About Greyhounds

The Greyhound is a breed of dog, a sighthound which has been bred for coursing game and Greyhound racing. According to Merriam-Webster dictionary, a Greyhound is “…. a breed of tall slender graceful smooth-coated dogs characterized by swiftness and keen sight…”

The Greyhound is a gentle and intelligent breed whose combination of long, powerful legs, deep chest, flexible spine and slim build allows it to reach average race speeds in excess of 64 kilometres per hour (40 mph).Thus owners regularly refer to their Greyhounds as “40- mph-couch-potatoes!” Greyhounds have very short fur, which is easy to maintain. There are approximately thirty recognized colour forms, of which variations of white, brindle, fawn, black, red and blue (gray) can appear uniquely or in combination.

official-greyhound-color-chartGreyhounds are quiet, gentle, and loyal to owners.

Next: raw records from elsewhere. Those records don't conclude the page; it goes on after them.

(** * Verification of the NSX-T policy reconciliation engine

    Shallow embedding of [module_utils/nsxt_base_resource.py]
    (class [NSXTBaseRealizableResource]) and the properties of its
    diff engine, back-fill, poller and recursive traversal. *)

From Stdlib Require Import List String Ascii ZArith Bool Lia Arith.
From Stdlib Require Import Sorting.Permutation Sorting.Sorted.
Import ListNotations.
Local Open Scope string_scope.
Local Open Scope Z_scope.

(* ================================================================== *)
(** * Part I: the embedding *)
(* ================================================================== *)

(** ** Python values

    The values the engine handles are the JSON-shaped values of Ansible
    module parameters and of API response bodies.  A [dict] is kept as
    an association list in insertion order, because the engine iterates
    over [.items()] and may stop (or raise) at the first offending key.
    Floating point numbers are left out. *)

#[warnings="-register-all"]
Inductive value : Type :=
| VNone
| VBool (b : bool)
| VInt (n : Z)
| VStr (s : string)
| VList (l : list value)
| VDict (d : list (string * value)).

Definition dict := list (string * value).

(** Exceptions the engine can meet, all of them subclasses of
    [Exception].  [DuplicateRequestError] and [ApiError] come from the
    policy communicator; the others are the interpreter's own. *)
Inductive exn : Type :=
| TypeError
| KeyError
| AttributeError
| NameError
| PlainException
| DuplicateRequestError
| ApiError (msg : string).

(** Outcome of an expression that may raise. *)
Inductive result (A : Type) : Type :=
| Ret (a : A)
| Exc (e : exn).
Arguments Ret {A} a.
Arguments Exc {A} e.

Definition bind {A B} (r : result A) (k : A -> result B) : result B :=
  match r with
  | Ret a => k a
  | Exc e => Exc e
  end.

Declare Scope py_scope.
Delimit Scope py_scope with py.
Notation "x <- c ;; k" := (bind c (fun x => k))
  (at level 61, c at next level, right associativity) : py_scope.
Local Open Scope py_scope.

(** *** Dictionaries *)

Fixpoint dict_get (k : string) (d : dict) : option value :=
  match d with
  | [] => None
  | (k', v) :: d' => if String.eqb k k' then Some v else dict_get k d'
  end.

Definition dict_has (k : string) (d : dict) : bool :=
  match dict_get k d with Some _ => true | None => false end.

(** [d[k] = v]: an existing key keeps its position, a new key goes last. *)
Fixpoint dict_set (k : string) (v : value) (d : dict) : dict :=
  match d with
  | [] => [(k, v)]
  | (k', v') :: d' =>
      if String.eqb k k' then (k', v) :: d' else (k', v') :: dict_set k v d'
  end.

Definition keys (d : dict) : list string := map fst d.

(** [d.get(k, default)] *)
Definition dict_get_default (k : string) (default : value) (d : dict) : value :=
  match dict_get k d with Some v => v | None => default end.

(** *** Strings: [needle in hay] is the substring test. *)

Fixpoint is_substring (needle hay : string) : bool :=
  String.prefix needle hay ||
  match hay with
  | EmptyString => false
  | String _ hay' => is_substring needle hay'
  end.

(** *** Equality [==]

    Lists compare position by position; dicts compare as finite maps,
    whatever their insertion order; [bool] is a subtype of [int]. *)

Fixpoint py_eq (a b : value) {struct a} : bool :=
  match a, b with
  | VNone, VNone => true
  | VBool x, VBool y => Bool.eqb x y
  | VBool x, VInt y => Z.b2z x =? y
  | VInt x, VBool y => x =? Z.b2z y
  | VInt x, VInt y => x =? y
  | VStr x, VStr y => String.eqb x y
  | VList xs, VList ys =>
      (fix list_eq (xs ys : list value) {struct xs} : bool :=
         match xs, ys with
         | [], [] => true
         | x :: xs', y :: ys' => py_eq x y && list_eq xs' ys'
         | _, _ => false
         end) xs ys
  | VDict d, VDict e =>
      (Nat.eqb (List.length d) (List.length e)) &&
      (fix items_eq (d : dict) {struct d} : bool :=
         match d with
         | [] => true
         | (k, v) :: d' =>
             match dict_get k e with
             | Some w => py_eq v w
             | None => false
             end && items_eq d'
         end) d
  | _, _ => false
  end.

(** *** Truth value: [not x] is [negb (truthy x)]. *)

Definition truthy (v : value) : bool :=
  match v with
  | VNone => false
  | VBool b => b
  | VInt n => negb (n =? 0)
  | VStr s => negb (String.eqb s "")
  | VList l => match l with [] => false | _ => true end
  | VDict d => match d with [] => false | _ => true end
  end.

(** [v is None] *)
Definition py_is_none (v : value) : bool :=
  match v with VNone => true | _ => false end.

(** *** Container protocol with a string key

    [k in c], [c[k]] and [c[k] = v] for a string [k] and an arbitrary
    value [c], with the [TypeError]s and [KeyError]s of the interpreter. *)

Definition py_in (k : string) (c : value) : result bool :=
  match c with
  | VDict d => Ret (dict_has k d)
  | VStr s => Ret (is_substring k s)
  | VList l => Ret (existsb (py_eq (VStr k)) l)
  | _ => Exc TypeError
  end.

Definition py_getitem (c : value) (k : string) : result value :=
  match c with
  | VDict d => match dict_get k d with Some v => Ret v | None => Exc KeyError end
  | _ => Exc TypeError
  end.

Definition py_setitem (c : value) (k : string) (v : value) : result value :=
  match c with
  | VDict d => Ret (VDict (dict_set k v d))
  | _ => Exc TypeError
  end.

(** [x in s] for a string [s]: the left operand must be a string. *)
Definition py_in_str (x : value) (s : string) : result bool :=
  match x with
  | VStr n => Ret (is_substring n s)
  | _ => Exc TypeError
  end.

(** [any(x in s for s in candidates)], evaluated left to right, stopping
    at the first hit. *)
Fixpoint any_in (x : value) (candidates : list string) : result bool :=
  match candidates with
  | [] => Ret false
  | s :: rest =>
      b <- py_in_str x s ;;
      if b then Ret true else any_in x rest
  end.

(** ** DiffEngine: [check_for_update]

    [resource_params] is the recursion argument: the nested call is on
    a dict found inside it. *)

Fixpoint check_for_update (existing_params : value) (resource_params : value)
  {struct resource_params} : result bool :=
  if negb (truthy existing_params) then Ret false
  else
    match resource_params with
    | VDict items =>
        (fix loop (items : dict) {struct items} : result bool :=
           match items with
           | [] => Ret false
           | (k, v) :: rest =>
               present <- py_in k existing_params ;;
               if negb present then Ret true
               else
                 match v with
                 | VDict _ =>
                     e <- py_getitem existing_params k ;;
                     r <- check_for_update e v ;;
                     if r then Ret true else loop rest
                 | _ =>
                     e <- py_getitem existing_params k ;;
                     if negb (py_eq v e) then Ret true else loop rest
                 end
           end) items
    | _ => Exc AttributeError
    end.

(** ** Back-fill: [_fill_missing_resource_params]

    The source mutates [resource_params] in place and returns nothing.
    The embedding returns the mapping as it stands when the call ends,
    together with the exception that ended it, if any: what was copied
    before an exception stays copied. *)

Definition store_back (c : value) (k : string) (v : value) : value :=
  match c with
  | VDict d => VDict (dict_set k v d)
  | _ => c
  end.

Fixpoint _fill_missing_resource_params (existing_params resource_params : value)
  {struct existing_params} : value * option exn :=
  if negb (truthy existing_params) then (resource_params, None)
  else
    match existing_params with
    | VDict items =>
        (fix loop (items : dict) (rp : value) {struct items} : value * option exn :=
           match items with
           | [] => (rp, None)
           | (k, v) :: rest =>
               match py_in k rp with
               | Exc e => (rp, Some e)
               | Ret false =>
                   match py_setitem rp k v with
                   | Exc e => (rp, Some e)
                   | Ret rp' => loop rest rp'
                   end
               | Ret true =>
                   match v with
                   | VDict _ =>
                       match py_getitem rp k with
                       | Exc e => (rp, Some e)
                       | Ret sub =>
                           let (sub', err) := _fill_missing_resource_params v sub in
                           let rp' := store_back rp k sub' in
                           match err with
                           | Some e => (rp', Some e)
                           | None => loop rest rp'
                           end
                       end
                   | _ => loop rest rp
                   end
               end
           end) items resource_params
    | _ => (resource_params, Some AttributeError)
    end.

(** ** Poller: [_wait_till_create]

    What [self._send_request_to_API("/" + self.id)] answers at each
    attempt is not decided by the engine.  The poller is therefore
    written over an arbitrary state [S] of the outside world, a [fetch]
    that moves it and answers, and a [sleep]. *)

Inductive response : Type :=
| Raises (e : exn)
| Returns (rc : Z) (resp : value).

Definition FAILED_STATES : list string := ["failed"].
Definition IN_PROGRESS_STATES : list string := ["pending"; "in_progress"].
Definition SUCCESS_STATES : list string := ["partial_success"; "success"].

Section Poller.
Variable S : Type.
Variable fetch : S -> S * response.
Variable sleep : Z -> S -> S.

They are very loving creatures, and they enjoy the company of their humans and other dogs. Whether a Greyhound enjoys the company of other small animals or cats depends on the individual dog’s personality. Each Greyhound that comes into the care of NCGL is tested for these individual situations that could arise in a potential forever home.

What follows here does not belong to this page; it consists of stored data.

(** * Document-tracking server: ingestion, anomaly detection, alerting.

    A shallow embedding of [src/server.js] (with the table schema of
    [src/init-db.js]).  The SQLite tables are lists of rows in insertion
    order, the route handlers are computations in a state-and-exception
    monad over the server's world (database, live connections, what was
    sent to them), and Express's default error handler turns an uncaught
    exception into a 500 response.

    Conventions of the embedding:
    - a JavaScript string is a [string] of code units below 256;
    - an instant is its epoch-millisecond value in [Z]; the ISO-8601 text
      that the code stores ([toISOString]) and reads back
      ([new Date(text).getTime()]) denotes the same number, and the text
      order used by [ORDER BY timestamp] is the environment's [iso_leb];
    - [crypto.randomUUID()], the system clock, [geoip.lookup] and the local
      time zone are oracles of the environment [Env];
    - JSON bodies carry string identifiers and integer page counters, each
      possibly absent or null; a query parameter occurs at most once. *)

From Stdlib Require Import ZArith List String Ascii Bool Lia.
From Stdlib Require Import DecimalString DecimalPos Sorted Permutation.
Import ListNotations.

Local Open Scope string_scope.
Local Open Scope list_scope.
Local Open Scope Z_scope.

(* ================================================================= *)
(** ** JavaScript values as the handlers see them *)

(** A property of a request object: missing, [null], or a value. *)
Inductive js (A : Type) : Type :=
| Undefined
| Null
| Val (a : A).
Arguments Undefined {A}.
Arguments Null {A}.
Arguments Val {A} a.

(** [Boolean(s)] for a string. *)
Definition truthy (s : string) : bool := negb (String.eqb s "").

(** [x || null] on a string-valued property: every falsy value
    (missing, null, the empty string) becomes SQL NULL. *)
Definition or_null (x : js string) : option string :=
  match x with
  | Val s => if truthy s then Some s else None
  | _ => None
  end.

(** [x ?? null] on a number-valued property. *)
Definition nullish_null (x : js Z) : option Z :=
  match x with
  | Val n => Some n
  | _ => None
  end.

(** [${x}] inside a template literal. *)
Definition template (x : js string) : string :=
  match x with
  | Undefined => "undefined"
  | Null => "null"
  | Val s => s
  end.

Definition template_opt (x : option string) : string :=
  match x with
  | Some s => s
  | None => "null"
  end.

Definition string_of_Z (n : Z) : string := NilZero.string_of_int (Z.to_int n).

(** [hay.includes(needle)]. *)
Fixpoint includes (needle hay : string) : bool :=
  prefix needle hay ||
  match hay with
  | EmptyString => false
  | String _ rest => includes needle rest
  end.

(** [s.split(',')[0]]. *)
Fixpoint before_comma (s : string) : string :=
  match s with
  | EmptyString => EmptyString
  | String c rest => if Ascii.eqb c "," then EmptyString
                     else String c (before_comma rest)
  end.

(* ----------------------------------------------------------------- *)
(** *** [parseInt(text)] with no radix argument *)

Definition is_white_space (c : ascii) : bool :=
  let n := nat_of_ascii c in
  ((9 <=? n) && (n <=? 13) || (n =? 32) || (n =? 160))%nat.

Greyhounds live most happily as pets in quiet environments. They do well in families with children as long as the children are taught to treat the dog properly, with politeness and appropriate respect. Greyhounds have a sensitive nature, and gentle commands work best as training methods.

A very common misconception regarding Greyhounds is that they are hyperactive. In retired racing Greyhounds, this is usually not the case. Greyhounds can live comfortably as apartment dogs, as they do not require much space and sleep close to 18 hours per day. In fact, due to their calm temperament, Greyhounds can make better “apartment dogs” than smaller, more active breeds.

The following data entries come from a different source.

(** ** Order of the datasets, and a single uncertainty for a dataset *)

(** X6. The order of the datasets does not matter: exchanging the two
    datasets of an estimator together with their offsets in theta leaves
    the value of [lnlike] unchanged. *)
Theorem lnlike_dataset_order :
  forall get_rvs tA rvA errA tB rvB errB g b g' b' k p t0_ w_ e vA vB r,
    result_of (lnlike get_rvs [k; p; t0_; w_; e; vA; vB])
              {| n_datasets := 2; t := [tA; tB]; rv := [rvA; rvB];
                 rv_err := [errA; errB]; guess := g; bounds := b |} = Ok r ->
    result_of (lnlike get_rvs [k; p; t0_; w_; e; vB; vA])
              {| n_datasets := 2; t := [tB; tA]; rv := [rvB; rvA];
                 rv_err := [errB; errA]; guess := g'; bounds := b' |} = Ok r.
Proof.
  intros get_rvs tA rvA errA tB rvB errB g b g' b' k p t0_ w_ e vA vB r H.
  rewrite lnlike_two_datasets in H. rewrite lnlike_two_datasets.
  destruct (dataset_result get_rvs _ rvA errA) as [sA|err];
    simpl in *; [|discriminate].
  destruct (dataset_result get_rvs _ rvB errB) as [sB|err];
    simpl in *; [|discriminate].
  inversion H. f_equal. lra.
Qed.

(** X6 on a dataset of two samples and a dataset of one sample. *)
Lemma lnlike_dataset_order_witness :
  exists r,
    result_of (lnlike constant_orbit [0; 0; 1; 1; -1; 3; 4])
              {| n_datasets := 2; t := [[0; 1]; [7]]; rv := [[1; 2]; [5]];
                 rv_err := [[1; 2]; [1]]; guess := []; bounds := [] |}
    = Ok r /\
    result_of (lnlike constant_orbit [0; 0; 1; 1; -1; 4; 3])
              {| n_datasets := 2; t := [[7]; [0; 1]]; rv := [[5]; [1; 2]];
                 rv_err := [[1]; [1; 2]]; guess := []; bounds := [] |}
    = Ok r.
Proof.
  eexists. split; [reflexivity|].
  apply (@lnlike_dataset_order constant_orbit [0; 1] [1; 2] [1; 2] [7] [5] [1]
           [] [] [] [] 0 0 1 1 (-1) 3 4).
  reflexivity.
Defined.

Lemma binop_scalar_r op a y :
  np.binop op a [y] = Ok (map (fun v => op v y) a).
Proof.
  unfold np.binop. destruct a as [|u [|v a']]; reflexivity.
Qed.

Lemma zip_with_repeat op a y :
  zip_with op a (repeat y (length a)) = map (fun v => op v y) a.
Proof.
  unfold zip_with. induction a as [|u a IH]; simpl.
  - reflexivity.
  - rewrite IH. reflexivity.
Qed.

Lemma binop_repeat op a y :
  np.binop op a (repeat y (length a)) = Ok (map (fun v => op v y) a).
Proof.
  rewrite binop_same_length by (rewrite repeat_length; reflexivity).
  rewrite zip_with_repeat. reflexivity.
Qed.

Lemma binop_length op a b r :
  np.binop op a b = Ok r -> length r = length a \/ length a = 1%nat.
Proof.
  unfold np.binop.
  destruct (Nat.eqb_spec (length a) (length b)) as [E|E].
  - intros H. injection H as <-. left.
    rewrite length_map, length_combine, E. apply Nat.min_id.
  - destruct a as [|u [|v a']].
    + destruct b as [|y [|z b']]; intros H; try discriminate H.
      injection H as <-. left. reflexivity.
    + intros _. right. reflexivity.
    + destruct b as [|y [|z b']]; intros H; try discriminate H.
      injection H as <-. left. simpl. rewrite length_map. reflexivity.
Qed.

(** X7. A dataset may carry one uncertainty for all its samples: an
    [rv_err] array of length 1 is broadcast, and [lnlike] returns what it
    returns for the array that repeats that uncertainty at every
    sample. *)
Theorem lnlike_single_uncertainty :
  forall get_rvs ti rvi sigma g b theta,
    result_of (lnlike get_rvs theta)
              {| n_datasets := 1; t := [ti]; rv := [rvi];
                 rv_err := [[sigma]]; guess := g; bounds := b |} =
    result_of (lnlike get_rvs theta)
              {| n_datasets := 1; t := [ti]; rv := [rvi];
                 rv_err := [repeat sigma (length rvi)];
                 guess := g; bounds := b |}.
Proof.
  intros get_rvs ti rvi sigma g b theta.
  unfold result_of. rewrite !lnlike_unfold. simpl fst.
  unfold range. simpl Z.to_nat. simpl seq. simpl lnlike_fold.
  assert (Hcall : forall e1 e2,
            dataset_call {| n_datasets := 1; t := [ti]; rv := [rvi];
                            rv_err := e1; guess := g; bounds := b |} theta 0 =
            dataset_call {| n_datasets := 1; t := [ti]; rv := [rvi];
                            rv_err := e2; guess := g; bounds := b |} theta 0)
    by reflexivity.
  rewrite (Hcall [[sigma]] [repeat sigma (length rvi)]).
  destruct (dataset_call _ theta 0) as [c|e]; [|reflexivity].
  assert (Hval :
            dataset_value get_rvs
              {| n_datasets := 1; t := [ti]; rv := [rvi];
                 rv_err := [[sigma]]; guess := g; bounds := b |} 0 c =
            dataset_value get_rvs
              {| n_datasets := 1; t := [ti]; rv := [rvi];
                 rv_err := [repeat sigma (length rvi)];
                 guess := g; bounds := b |} 0 c).
  { unfold dataset_value. destruct (get_rvs c) as [model|e]; [|reflexivity].
    cbn [rbind]. unfold getitem. cbn [rv rv_err nth_error rbind].
    destruct (np.sub rvi model) as [resid|e] eqn:Esub; [|reflexivity].
    cbn [rbind].
    destruct (binop_length _ _ _ Esub) as [Hlen|H1].
    - assert (Hsq : length (np.square resid) = length rvi)
        by (unfold np.square; rewrite length_map; exact Hlen).
      unfold np.rdiv at 1 3 4 6. unfold np.square at 2 3 5 6.
      unfold np.log. rewrite !map_repeat. cbn [map].
      unfold np.mul, np.add.
      rewrite binop_scalar_r. rewrite <- Hsq. rewrite binop_repeat.
      cbn [rbind].
      unfold np.rdiv. rewrite !map_repeat. cbn [map].
      rewrite binop_scalar_r.
      assert (Hchi : length (map (fun v => v * (1 / sigma ^ 2))
                             (np.square resid)) = length (np.square resid))
        by (rewrite length_map; reflexivity).
      rewrite <- Hchi. rewrite binop_repeat. reflexivity.
    - destruct rvi as [|u [|u' rvi']]; simpl in H1; try lia. reflexivity. }
  rewrite Hval. reflexivity.
Qed.

(** ** Bounds that do not fit theta *)

Lemma comprehension_raises {A B} (l1 l2 : list A) (a : A) (f : A -> M B)
    (g : A -> B) e s :
  (forall a', In a' l1 -> f a' s = (Ok (g a'), s)) ->
  f a s = (Raise e, s) ->
  comprehension (l1 ++ a :: l2) f s = (Raise e, s).
Proof.
  intros H1 Ha. induction l1 as [|a1 l1 IH]; simpl.
  - unfold bind. rewrite Ha. reflexivity.
  - unfold bind. rewrite (H1 a1 (or_introl eq_refl)).
    fold (@comprehension A B). unfold bind in IH.
    rewrite IH by (intros a' Ha'; apply H1; right; exact Ha').
    reflexivity.
Qed.

Lemma seq_split n k :
  (k < n)%nat -> seq 0 n = seq 0 k ++ k :: seq (S k) (n - S k).
Proof.
  intros H.
  replace n with (k + S (n - S k))%nat at 1 by lia.
  rewrite seq_app. reflexivity.
Qed.

Lemma in_bounds_beyond this theta k s :
  (length (bounds this) <= k)%nat ->
  in_bounds this theta k s = (Raise IndexError, s).
Proof.
  intros H. unfold in_bounds, bind, lift.
  rewrite getitem_beyond by exact H. reflexivity.
Qed.

Lemma in_bounds_subscript_error this theta k o e s :
  nth_error (bounds this) k = Some o -> subscript o 0 = Raise e ->
  in_bounds this theta k s = (Raise e, s).
Proof.
  intros Ho He. unfold in_bounds, bind, lift, getitem.
  rewrite Ho, He. reflexivity.
Qed.

(** [flat] when the bounds start with [k] pairs and the test at position
    [k] raises, on a theta that reaches position [k]. *)
Lemma flat_raises_at this theta good rest bs e s :
  bounds this = good ++ rest ->
  bounds_pairs good = Some bs ->
  self s = this ->
  (length good < length theta)%nat ->
  in_bounds this theta (length good) s = (Raise e, s) ->
  flat theta s = (Raise e, s).
Proof.
  intros Hb Hbs Hs Hlen Hk. unfold flat. unfold bind at 1. unfold get_self.
  cbn [fst snd]. rewrite Hs. unfold bind.
  rewrite (seq_split Hlen).
  rewrite (@comprehension_raises _ _ _ _ _ _
             (fun j => inside (nth j bs (0, 0)) (nth j theta 0)) e s).
  - reflexivity.
  - intros j Hj. apply in_seq in Hj. simpl in Hj.
    destruct (bounds_pairs_nth _ Hbs) as [Hl Hnth].
    apply in_bounds_pair.
    + destruct (Hnth j (nth j bs (0, 0))) as (o & Ho & Hp).
      { apply nth_error_nth'. lia. }
      exists o. split; [|exact Hp].
      rewrite Hb, nth_error_app1 by lia. exact Ho.
    + apply nth_error_nth'. lia.
  - exact Hk.
Qed.

Lemma lnprob_raises get_rvs theta s e :
  flat theta s = (Raise e, s) -> lnprob get_rvs theta s = (Raise e, s).
Proof. intros H. unfold lnprob, bind. rewrite H. reflexivity. Qed.

(** X8. A theta longer than the bounds is not rejected as out of
    bounds: [flat] raises [IndexError], whatever the values of theta,
    and so does [lnprob], before any call of the orbit model. *)
Theorem flat_theta_longer_than_bounds :
  forall get_rvs this theta bs tr,
    bounds_pairs (bounds this) = Some bs ->
    (length bs < length theta)%nat ->
    call (flat theta) this tr =
      (Raise IndexError, {| self := this; trace := tr |}) /\
    call (lnprob get_rvs theta) this tr =
      (Raise IndexError, {| self := this; trace := tr |}).
Proof.
  intros get_rvs this theta bs tr Hbs Hlen.
  destruct (bounds_pairs_nth _ Hbs) as [Hl _].
  assert (Hflat : call (flat theta) this tr =
                  (Raise IndexError, {| self := this; trace := tr |})).
  { unfold call.
    apply (@flat_raises_at this theta (bounds this) [] bs).
    - rewrite app_nil_r. reflexivity.
    - exact Hbs.
    - reflexivity.
    - lia.
    - apply in_bounds_beyond. lia. }
  split; [exact Hflat|]. apply lnprob_raises. exact Hflat.
Qed.

(** X8 on the example estimator, whose six bounds meet a theta of seven
    entries. *)
Lemma flat_theta_longer_than_bounds_witness :
  call (flat [0; 0; 1; 1; -1; 0; 0]) example_estimator [] =
    (Raise IndexError, {| self := example_estimator; trace := [] |}) /\
  call (lnprob constant_orbit [0; 0; 1; 1; -1; 0; 0]) example_estimator [] =
    (Raise IndexError, {| self := example_estimator; trace := [] |}).
Proof.
  apply (@flat_theta_longer_than_bounds constant_orbit example_estimator
           [0; 0; 1; 1; -1; 0; 0] example_pairs [] example_bounds_pairs).
  simpl. lia.
Defined.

NCGL recommends that owners keep their Greyhounds on a leash whenever outdoors, except in fully enclosed areas. This is due to their prey-drive, their speed, and the assertion that Greyhounds have no road sense. However, a good run at least once a week is important, especially for younger Greyhounds, and suitable areas can usually be found. Due to their size and strength, it is recommended that fences be between 4 and 6 feet, to prevent them from jumping out.